Ramblings of an aging IT geek
← Ramblings of an aging IT geek
news

another region falls over, and the lessons we keep refusing to learn

Reflecting on the latest cloud outage and why "the cloud" being someone else's computer keeps surprising people who should know better.

A newspaper-style montage of tech headlines

There has been another cloud wobble this month, and once again my feed filled up with the same two reactions, in the same order, from the same people. First, "is it just me?". Then, a few minutes later, the dawning horror that no, it is not just you, it is half the internet, and your perfectly engineered service is down because a thing you do not own and cannot see decided to have a bad morning.

I am not going to name and shame the provider, partly because the details were still settling as I write this and I would rather be vague than wrong, and partly because it genuinely does not matter which one it was. It is always one of them, eventually. That is the whole point I want to make.

the cloud is someone else's computer

This phrase has been doing the rounds for a while now and people repeat it as a joke. It is not a joke, it is the single most important operational fact about the platforms we have all moved onto. When you put your service in a region, you have made a bet that someone else's datacentre, someone else's network, someone else's control plane, will stay up. Most days that is a brilliant bet. The whole industry has voted with its wallet and the convenience is real.

But "most days" is doing an enormous amount of work in that sentence. The trouble is that we design as though the cloud's uptime is our uptime, when in fact we have simply rented someone else's uptime and inherited their bad days as our own.

what actually went wrong, usually

I have watched enough of these now to spot the pattern, and it is almost never the thing people assume. It is rarely a datacentre on fire. It is far more often the control plane: the APIs that let you launch, scale, and route. The compute that was already running often keeps running. What dies is your ability to change anything, which matters enormously the moment you are trying to fail over and discover that the very tools you need to fail over with are the ones that are down.

A grey city skyline under heavy cloud

This is the cruel bit. The autoscaler that should have saved you needs the API that is broken. The load balancer reconfiguration that should have routed around the problem needs the API that is broken. Your beautiful self-healing architecture turns out to depend on the one component that is currently on fire, and it heals itself right into a wall.

what we should actually do

Here is where I am supposed to tell you to go multi-region, multi-cloud, and never trust a single provider again. I am not going to, because that advice is usually given by people who have never had to pay for it or operate it.

Real multi-region is expensive, slow to build, and adds a category of bug, the cross-region consistency bug, that is genuinely harder than anything it protects you from. Most teams that announce a multi-cloud strategy end up with two single points of failure and a doubled bill. The honest position is more boring.

First, know your actual dependencies. Not the diagram you drew at the start, the real ones. The DNS provider, the certificate authority, the third-party auth, the thing five layers down that quietly calls home on every request. The outages that hurt most are the ones through a dependency nobody remembered they had.
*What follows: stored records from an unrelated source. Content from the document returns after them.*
Lemma cut_prefix X A B : cut A B -> (A = [] -> cut X B) -> cut (X ++ A) B.
Proof.
  intros Hc HX. destruct (last A) as [q|] eqn:E; [|apply last_None in E; subst; rewrite app_nil_r; by apply HX].
  destruct Hc as [-> |[Hc|(p & Hp & Hs)]]; [done|right; by left|right; right]. exists p. split; [|done]. rewrite last_app, Hp. done.
Qed.

Lemma tokens_bounds off ps ts :
  Forall (fun p => 0 < width p) ps -> tokens_at off ps ts ->
  Forall (fun t => (exists A B, ps = (A ++ B)%list /\ t.1 = off + plen A /\ cut A B) /\ (exists A B, ps = (A ++ B)%list /\ t.2 = off + plen A /\ cut A B) /\ t.1 < t.2) ts /\
  StronglySorted (fun t u => t.2 <= u.1) ts.
Proof.
  intros Hw Ht. induction Ht as [off sp Hs|off sp w rest ts Hs [Hne Hsw] Hr Ht IH]; [by split; constructor|].
  apply Forall_app in Hw as [_ [Hww Hwr]%Forall_app]. destruct (IH Hwr) as [Hb Hsort]. split; constructor.
  - cbn. split_and!.
    + exists sp, (w ++ rest)%list. split_and!; [done..|by apply spaces_cut].
    + exists (sp ++ w)%list, rest. rewrite <- app_assoc, plen_app. split_and!; [done|lia|right; by left].
    + destruct w as [|p w]; [done|]. apply Forall_cons in Hww as [Hp _]. rewrite plen_cons. lia.
  - assert (forall A B, rest = (A ++ B)%list -> cut A B -> cut ((sp ++ w) ++ A) B) as Hcut.
    { intros A B -> Hc. apply cut_prefix; [done|]. intros ->. right; by left. }
    eapply Forall_impl; [exact Hb|]. intros t ((A & B & E1 & E2 & E3) & (A' & B' & E4 & E5 & E6) & Hlt). cbn. split_and!; [| |done].
    + exists ((sp ++ w) ++ A)%list, B. split_and!; [by rewrite E1, <- !app_assoc|rewrite !plen_app; lia|by apply Hcut].
    + exists ((sp ++ w) ++ A')%list, B'. split_and!; [by rewrite E4, <- !app_assoc|rewrite !plen_app; lia|by apply Hcut].
  - done.
  - eapply Forall_impl; [exact Hb|]. intros t ((A & B & E1 & E2 & _) & _). cbn. lia.
Qed.

Lemma interval_bounds s t : t ∈ intervals s -> clean s t.1 /\ clean s t.2 /\ t.1 < t.2.
Proof.
  intros Ht. destruct (tokens_bounds 0 _ _ (pieces_wide s) (intervals_tokens s)) as [Hb _]. rewrite Forall_forall in Hb.
  destruct (Hb t Ht) as ((A & B & E1 & E2 & E3) & (A' & B' & E4 & E5 & E6) & Hlt). split_and!; [by exists A, B|by exists A', B'|done].
Qed.

Lemma clean_slice s a b x : clean s a -> clean s b -> a <= b -> clean (slice s a b) x -> clean s (a + x).
Proof.
  intros Ha Hb Hab (P & Q & E & HP & Hc). destruct P as [|p P]; [rewrite <- HP, plen_nil, Nat.add_0_r; done|]. destruct Q as [|q Q].
  - rewrite app_nil_r in E. rewrite <- HP, <- E, plen_pieces, length_slice by (by apply bnd_le, clean_bnd). by replace (a + (b - a)) with b by lia.
  - destruct (slice_pieces s a b) as (A & M & B & Es & <- & _ & Em); [by apply clean_bnd..|done|]. rewrite Em in E. subst M x.
    exists (A ++ p :: P)%list, (q :: Q ++ B)%list. rewrite Es, plen_app, <- app_assoc. split_and!; [by rewrite <- app_assoc|done|].
    apply cut_prefix; [|done]. destruct Hc as [|[Hq|Hp]]; [done|right; by left|right; by right].
Qed.
(* ===== verification/Vault.v ===== *)
(** * artifactvault: encrypted artifact storage

    Models [services/brain/internal/artifactvault]: the limits and records of
    types.go, the frame envelopes of crypto.go, the object store of
    localstore.go, the repository interface with the in-memory repository of
    metadata.go, and the vault of vault.go.

    Byte strings are [string]s.  AES-GCM is the parameter [AEAD]; key material
    comes from [Resolver]; randomness is a stream that is read from the front.
    Every system call of the object store and every check of a context may fail:
    [Faults] says which of them do. *)

From Stdlib Require Import Ascii String.
From S2P Require Import Prelude GoString Float64 Runtime Contracts Composite.
From stdpp Require Import gmap strings.
Open Scope string_scope.
Open Scope Z_scope.

(** ** types.go *)

Definition defaultFrameBytes : Z := 64 * 1024.
Definition defaultMaxRead : Z := 16 * 1024 * 1024.
Definition maxArtifactBytes : Z := 2 ^ 40.
Definition maxFrameBytes : Z := 16 * 1024 * 1024.
Definition maxReadBytes : Z := 64 * 1024 * 1024.
Definition maxFrameCount : Z := 1048576.
Definition frameHeaderBytes : Z := 8 + 8 + 4 + 12 + 48 + 12.
Definition maxObjectBytes : Z := maxFrameBytes + frameHeaderBytes + 16.

(** [ErrIO] stands for the errors of the operating system and of a cancelled context; [ErrAlso] for [errors.Join]. *)
Inductive vault_error :=
| ErrInvalid | ErrNotFound | ErrConflict | ErrStaleGeneration | ErrIncomplete | ErrCorrupt | ErrQuarantined | ErrTombstoned
| ErrIO (what : string) | ErrAlso (err cleanup : vault_error).

Definition join_errors (err : vault_error) (cleanup : list vault_error) : vault_error := fold_left ErrAlso cleanup err.
(* ===== verification/StorageRules.v ===== *)
(** * localstorage: what durable metadata must satisfy

    Models the artifact rules of
    [services/brain/internal/localstorage/validation.go]: identifiers, locators,
    digests, manifests and frame lists.  The durable repository refuses what
    breaks them; the progress laws of a repository assume them. *)

From Stdlib Require Import Ascii String.
From S2P Require Import Prelude GoString Float64 Runtime Contracts Composite Vault.
From stdpp Require Import gmap strings.
Open Scope string_scope.
Open Scope Z_scope.

Definition maxIdentifierBytes : Z := 512.
Definition maxLocatorBytes : Z := 1024.

Definition validID (id : Identifier) (namespace : string) : bool :=
  String.eqb (Namespace id) namespace && negb (String.eqb (Value id) "") && (len (Value id) <=? maxIdentifierBytes)
  && negb (contains_char "000" (Value id)).

Definition validLocator (locator : string) : bool :=
  negb (String.eqb locator "") && (len locator <=? maxLocatorBytes) && negb (contains_char "000" locator).

Definition validDigest (d : Digest) : bool := sha256_digest_ok d.

Definition validManifest (m : ArtifactManifest) : bool :=
  validID (am_Tenant m) "tenant" && validID (am_Artifact m) "artifact" && validDigest (am_Digest m) && (0 <? am_Generation m) && (0 <? am_KeyEpoch m)
  && (0 <? am_Length m) && (am_Length m <=? maxArtifactBytes) && (0 <? am_FrameCount m) && (am_FrameCount m <=? maxFrameCount).

(** The loop of [validFrames]: the offset it ends with, if no frame is refused.
    A length is unsigned, so it is zero when it is not positive. *)
Fixpoint frames_from (index offset : Z) (frames : list FrameRecord) : option Z :=
  match frames with
  | [] => Some offset
  | f :: rest =>
      if negb (fr_Index f =? index) || negb (fr_Offset f =? offset) || (fr_Length f <=? 0) || (maxFrameBytes <? fr_Length f)
         || negb (validDigest (fr_ObjectDigest f)) then None
      else frames_from (index + 1) (wrapU64 (offset + fr_Length f)) rest
  end.

Definition validFrames (m : ArtifactManifest) (frames : list FrameRecord) : bool :=
  if negb (Z.of_nat (length frames) =? am_FrameCount m) then false
  else match frames_from 0 0 frames with Some offset => offset =? am_Length m | None => false end.

(** ** Lemmas *)

(** What SQLite can bind: an unsigned value without the high bit. *)
Definition bindable (m : ArtifactManifest) : Prop := am_Generation m < 2 ^ 63 /\ am_KeyEpoch m < 2 ^ 63.

Lemma validID_spec id ns : validID id ns = true -> Namespace id = ns /\ Value id <> "" /\ len (Value id) <= 512 /\ fits (Value id).
Proof.
  unfold validID, maxIdentifierBytes. intros Hv. bool_prop. apply String.eqb_eq in H. apply String.eqb_neq in H2. split_and!; [done|done|done|].
  unfold fits. apply (Z.le_lt_trans _ 512); [done|reflexivity].
Qed.

Lemma validID_eta id ns : validID id ns = true -> MkIdentifier ns (Value id) = id.
Proof. intros (<- & _)%validID_spec. by destruct id. Qed.

Lemma validDigest_eta d : validDigest d = true -> MkDigest "sha256" (Hex d) = d.
Proof. intros (<- & _)%sha256_digest_ok_spec. by destruct d. Qed.

Lemma validManifest_spec m :
  validManifest m = true ->
  validID (am_Tenant m) "tenant" = true /\ validID (am_Artifact m) "artifact" = true /\ validDigest (am_Digest m) = true /\ 0 < am_Generation m /\
  0 < am_KeyEpoch m /\ 0 < am_Length m <= maxArtifactBytes /\ 0 < am_FrameCount m <= maxFrameCount.
Proof. unfold validManifest. intros Hv. bool_prop. split_and!; done. Qed.

Lemma validFrames_complete m frames : validFrames m frames = true -> Z.of_nat (length frames) = am_FrameCount m.
Proof. unfold validFrames. destruct (_ =? _) eqn:E; [|done]. intros _. by bool_prop. Qed.
Lemma advances_new r r' k g : lookup_record r k = None -> record_set k (Some g) r r' -> advances r r'.
Proof. intros Hn [L _] k' g' Hg'. rewrite L. rewrite decide_False by congruence. exists (gr_Status g'). by rewrite set_status_id. Qed.

Lemma quarantine_advances m st : advances (vs_meta st) (vs_meta (quarantine m st)) /\ vs_objects (quarantine m st) = vs_objects st.
Proof.
  split; [|done]. unfold quarantine. cbn. pose proof (quarantine_effect (am_Tenant m) (am_Artifact m) (am_Generation m) (vs_meta st)) as Hq. cbv zeta in Hq.
  destruct (QuarantineGeneration _ _ _ _) as [r' [[]|e]]; cbn; [|by apply advances_same]. destruct Hq as (g & Hg & Hp & Hset). eapply advances_set; [done|by constructor|done].
Qed.

Lemma resolve_advances env g st st' res : resolveForRead env g st = (st', res) -> advances (vs_meta st) (vs_meta st') /\ vs_objects st' = vs_objects st.
Proof. unfold resolveForRead. destruct (ve_Resolve _ _ _); intros [= <- _]; [split; [apply advances_same, same_view_refl|done]|apply quarantine_advances]. Qed.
Second, decide what your service does when the control plane is gone but the data plane is fine. Can your running instances keep serving with no ability to scale? Often the answer is yes, and that is a perfectly respectable place to ride out a two-hour incident. Static fallback pages, cached responses, a read-only mode: these are unglamorous and they keep you alive while the giants sort themselves out.

Third, and this is the one nobody likes, write down what your uptime promise honestly is. If you are single-region on one provider, your real availability is theirs minus your own mistakes. Stop promising four nines on an architecture that mathematically cannot deliver them. Either pay for the redundancy or be honest about the number.

the part I keep relearning

I say all this as someone who has been burned by exactly this and will be burned again. Every time, I tell myself I will map the dependencies properly and test the failure modes for real. Every time, the next outage finds a dependency I had forgotten and a failover path I had never actually exercised under load.

The lesson is not "the cloud is bad". The cloud is extraordinary, and I would not go back to racking my own tin for most of what I run. The lesson is that resilience is something you build and rehearse, not something you rent. The provider sells you availability. They cannot sell you a plan for the day their availability runs out, and that day always comes. Best to have written the plan before, while the internet is calm and your hands are not shaking.